Created: October 27, 2017
Updated: July 1, 2024

One of our twitter followers tweeted us asking if we'd seen prices rise across our components database. We decided to find out.

Using June 1, 2011 as our baseline, we calculated average percent changes in prices published by major small volume distributors until June 1, 2012. We sampled roughly 200,000 parts -- this sample represents the full breadth of diversity in the components universe. Everything from an oscilloscope to a ceramic capacitor is treated on an equal footing in this analysis. The resultant trend line is certainly not without its interesting features, including a ~2.5% price drop around August 2011 accompanied by a subsequent increase in price in early 2012. Keep in mind though these percent differences are marginal, perhaps the most interesting feature of this graph is how remarkably constant prices seem to be.

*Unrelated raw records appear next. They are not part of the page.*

(* ===== verification/StmtParseScenarios.v ===== *)
(** * StmtParseScenarios: messages and binds, run

    An iterator over trees of json, with its laws, and runs of the theorems of [CStmtSpec] and
    [StmtParseSpec]: messages that are bound, and messages that are not refused and should be. *)
From S2P Require Import Prelude Common Stmt2 StmtConvert CHeap CStmt CStmtSpec StmtParse StmtParseSpec.
From stdpp Require Import gmap.
#[local] Open Scope Z_scope.

Module ParseScenarios.
Import Parse ParseSpec CHeap CStmt CStmtSpec.

(** ** An iterator *)

Inductive json := JNil | JBool (b : bool) | JNum (z : Z) | JStr (s : list Z) | JArr (l : list json).

(** An iterator is at a tree, with an error. *)
Definition tree_iter : Type := json * option jerror.
Definition tree_report (e : jerror) (it : tree_iter) : tree_iter :=
  (fst it, match snd it with None | Some EOF => Some e | Some e' => Some e' end).
Definition tree_num (it : tree_iter) : Z * tree_iter :=
  match fst it with JNum z => (z, it) | _ => (0, tree_report (Malformed (str "number")) it) end.
Definition tree_kind (t : json) : ValueType :=
  match t with JNil => NilValue | JBool _ => BoolValue | JNum _ => NumberValue | JStr _ => StringValue | JArr _ => ArrayValue end.
Fixpoint tree_array {S} (f : S -> tree_iter -> go (bool * S * tree_iter)) (s : S) (e : option jerror) (l : list json) : go (S * tree_iter) :=
  match l with
  | [] => Ret (s, (JNil, e))
  | x :: l => r ← f s (x, e); let '(b, s, it) := r in if (b : bool) then tree_array f s (snd it) l else Ret (s, it)
  end.

(** The iterator of the message that is the text of a tree. *)
Definition tree_iterator (t : json) : Iterator := {|
  iter := tree_iter; BorrowIterator _ := (t, None); iter_Error := snd; ReportError r it := tree_report (Reported r) it;
  ReadNil it := (match fst it with JNil => true | _ => false end, it); WhatIsNext it := (tree_kind (fst it), it);
  ReadBool it := match fst it with JBool b => (b, it) | _ => (false, tree_report (Malformed (str "bool")) it) end;
  ReadInt8 := tree_num; ReadInt16 := tree_num; ReadInt32 := tree_num; ReadInt64 := tree_num;
  ReadUint8 := tree_num; ReadUint16 := tree_num; ReadUint32 := tree_num; ReadUint64 := tree_num;
  ReadFloat32 := tree_num; ReadFloat64 := tree_num;
  ReadString it := match fst it with JStr s => (s, it) | _ => ([], tree_report (Malformed (str "string")) it) end;
  ReadArrayCB S f s it := match fst it with
    | JArr l => tree_array f s (snd it) l
    | JNil => Ret (s, it)
    | _ => Ret (s, tree_report (Malformed (str "array")) it)
    end |}.
Definition tree_size (it : tree_iter) : nat := match fst it with JArr l => length l | _ => 0 end.

#[export] Instance tree_laws t : IteratorLaws (tree_iterator t) tree_size.
Proof.
  split.
  - intros r [x [[]|]]; cbn; by eexists.
  - intros S f s [x e]. destruct x as [| | | |l]; cbn; try exact (run_done (I := tree_iterator t) f _ s _).
    revert s e. induction l as [|x l IH]; intros s e; cbn; [exact (run_done (I := tree_iterator t) f _ s _)|].
    destruct (f s (x, e)) as [[[[] s'] it']|err| |] eqn:E; cbn.
    + exact (run_next (I := tree_iterator t) f _ _ _ _ _ _ E (IH _ _)).
    + exact (run_stop (I := tree_iterator t) f _ _ _ _ _ _ E eq_refl).
    + exact (run_err (I := tree_iterator t) f _ _ _ _ E).
    + exact (run_panic (I := tree_iterator t) f _ _ _ E).
    + exact (run_fault (I := tree_iterator t) f _ _ _ E).
Defined.

(** ** Messages *)

Definition no_time (s : list Z) : option Z := None.
Definition int_field : StmtField := mkStmtField (str "i") TSDB_DATA_TYPE_INT 0 0 4.
Definition text_field : StmtField := mkStmtField (str "s") TSDB_DATA_TYPE_BINARY 0 0 8.
Definition fields2 : list StmtField := [int_field; text_field].
Definition types2 : list ColumnType := [mkColumnType TaosIntType 0; mkColumnType TaosBinaryType 0].
Definition start : cstate := mkC ∅ 0 [].

Lemma wf_start : wf start.
Proof. intros k [b H]. done. Qed.
Lemma bindable2 : Forall2 bindable fields2 types2.
Proof. repeat constructor; done. Qed.

(** Two rows of an integer and a text, one of them null. *)
Definition message : json := JArr [JArr [JNum 1; JNum (-2)]; JArr [JStr (str "abc"); JNil]].
Definition cols2 : list (list value) := [[TaosInt 1; TaosInt (-2)]; [TaosBinary (str "abc"); VNil]].
Definition grown2 : list ColumnType := [mkColumnType TaosIntType 0; mkColumnType TaosBinaryType 3].

Example message_parsed : StmtParseColumn (tree_iterator message) no_time [] fields2 (Some types2) = Ret (inr cols2, Some grown2).
Proof. vm_compute. reflexivity. Qed.

Lemma strToHex_to_hex_witness : strToHex (to_hex [0; 171; 255]) = ([0; 171; 255], None).
Proof. apply (strToHex_to_hex [0; 171; 255]). repeat constructor; done. Defined.


Lemma TaosStmtBindParamBatch_binds_witness (f := fun _ _ => 0) : exists h binds st', length binds = length cols2 /\
  (forall j ct col b, grown2 !! j = Some ct -> cols2 !! j = Some col -> binds !! j = Some b -> column_reads h 2 ct col b) /\
  TaosStmtBindParamBatch f cols2 grown2 start = (Ret (f h (Some binds)), st') /\ heap st' = heap start /\ frees st' = frees start.
Proof.
  apply (TaosStmtBindParamBatch_binds f cols2 grown2 2 start); [exact wf_start|done|done|done|].
  constructor; [|constructor; [|constructor]]; do 3 eexists; (split; [reflexivity|]); do 4 (split; [by vm_compute|]);
    (constructor; [|constructor; [|constructor]]); first [by left | right; eexists; split; [reflexivity|by vm_compute]].
Defined.

Lemma TaosStmtSetTags_binds_witness (f := fun _ _ => 0) (tags := [TaosInt 7; TaosNchar (str "ab"); VNil]) : exists h binds st',
  Forall2 (param_reads h) tags binds /\ TaosStmtSetTags f tags start = (Ret (f h (Some binds)), st') /\ heap st' = heap start /\ frees st' = frees start.
Proof.
  apply (TaosStmtSetTags_binds f tags start); [exact wf_start|done|]. constructor; [right; left; by do 2 eexists|].
  constructor; [right; right; do 2 eexists; split_and!; [done|reflexivity|by vm_compute]|]. constructor; [by left|constructor].
Defined.

Lemma json_tags_bind_witness (f := fun _ _ => 0) : exists r,
  StmtParseTag (tree_iterator (JArr [JNum 7; JStr (str "ab")])) no_time [] fields2 = Ret r /\
  match r with
  | inl e => e <> EOF
  | inr tags => Forall2 tag_of fields2 tags /\ (Forall short tags ->
      exists h binds st', Forall2 (param_reads h) tags binds /\
        TaosStmtSetTags f tags start = (Ret (f h (Some binds)), st') /\ heap st' = heap start /\ frees st' = frees start)
  end.
Proof.
  apply (json_tags_bind (tree_iterator (JArr [JNum 7; JStr (str "ab")])) no_time tree_size [] fields2 f start); [exact wf_start|done| |cbn; lia].
  constructor; [split; [by eexists|done]|]. constructor; [split; [by eexists|done]|constructor].
Defined.

Example tags_parsed : StmtParseTag (tree_iterator (JArr [JNum 7; JStr (str "ab")])) no_time [] fields2 = Ret (inr [TaosInt 7; TaosBinary (str "ab")]).
Proof. vm_compute. reflexivity. Qed.
Example wrong_tag_refused : StmtParseTag (tree_iterator (JArr [JStr []])) no_time [] fields2 = Ret (inl (Malformed (str "number"))).
Proof. vm_compute. reflexivity. Qed.

(** ** Messages that are not refused *)

(** The last column may be longer than the first: it is accepted, and written beyond its blocks. *)
Definition long_message : json := JArr [JArr [JNum 1]; JArr [JStr (str "a"); JStr (str "b")]].
Example last_column_overflows (f : c_call) : exists cols fts,
  StmtParseColumn (tree_iterator long_message) no_time [] fields2 (Some types2) = Ret (inr cols, Some fts) /\
  fst (TaosStmtBindParamBatch f cols fts start) = Fault.
Proof. do 2 eexists. split; [vm_compute; reflexivity|]. vm_compute. reflexivity. Qed.

(** A column before the last one is checked. *)
Example longer_column_refused : exists fts,
  StmtParseColumn (tree_iterator (JArr [JArr [JNum 1]; JArr [JNum 1; JNum 2]; JArr [JNum 1]])) no_time []
    [int_field; int_field; int_field] (Some (replicate 3 (mkColumnType TaosIntType 0))) = Ret (inl (Reported (WrongRowLength 1 2)), fts).
Proof. eexists. vm_compute. reflexivity. Qed.

(** More columns than fields: the index is out of range. *)
Example extra_column_panics : StmtParseColumn (tree_iterator message) no_time [] [int_field] (Some [mkColumnType TaosIntType 0]) = Panic.
Proof. vm_compute. reflexivity. Qed.
Example extra_tag_panics : StmtParseTag (tree_iterator (JArr [JNum 1; JNum 2])) no_time [] [int_field] = Panic.
Proof. vm_compute. reflexivity. Qed.

(** A column that was not sent: the C library gets a list of nulls that no byte was written to. *)
Definition unwritten_nulls : c_call := fun h binds =>
  match default [] binds !! 1%nat with
  | Some b => match mb_is_null b with Some p => if decide (h !! p_block p = Some [None; None]) then 1 else 0 | None => 0 end
  | None => 0
  end.
Example missing_column_unwritten : exists cols fts,
  StmtParseColumn (tree_iterator (JArr [JArr [JNum 1; JNum 2]])) no_time [] fields2 (Some types2) = Ret (inr cols, Some fts) /\
  fst (TaosStmtBindParamBatch unwritten_nulls cols fts start) = Ret 1.
Proof. do 2 eexists. split; [vm_compute; reflexivity|]. vm_compute. reflexivity. Qed.

(** An empty bind has no first column, and a tag of a type that is not supported loses what was
    allocated for the tags before it. *)
Example empty_bind_panics (f : c_call) : fst (TaosStmtBindParamBatch f [] [] start) = Panic.
Proof. vm_compute. reflexivity. Qed.
Example refused_tag_leaks (f : c_call) : exists st, TaosStmtSetTags f [TaosInt 1; VInt32 5] start = (Ret (-1), st) /\ is_Some (heap st !! 0%nat).
Proof. eexists. split; [vm_compute; reflexivity|]. by eexists. Qed.

End ParseScenarios.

Electronic Component Pricing Changes, June 1, 2011 to June 1, 2012
global_historical_pricing
This analysis has a natural bias towards component categories for which more components exist. This issue could be addressed by sampling evenly from categories. The narrower the category, the more likely a distinct trend will emerge. To illustrate, we ran the same analysis code over the known microcontrollers in our database which resulted in a very interesting discovery - prices have dropped by nearly 5% on microcontrollers over the last year.
Microcontroller Pricing Changes, June 1, 2011 to June 1, 2012
microcontroller_historical_pricing
Sampling across categories introduces another bias -- which categories should be sampled and how much weight should be placed on each category? The 'basket of goods' which are interesting to someone working on power management circuits will be very different from that of someone working on logic, rendering an arbitrary choice very limited in scope. Rather than decide on this basket of goods ourselves, we'd love to hear more thoughts on this matter (or calls for other analysis requests).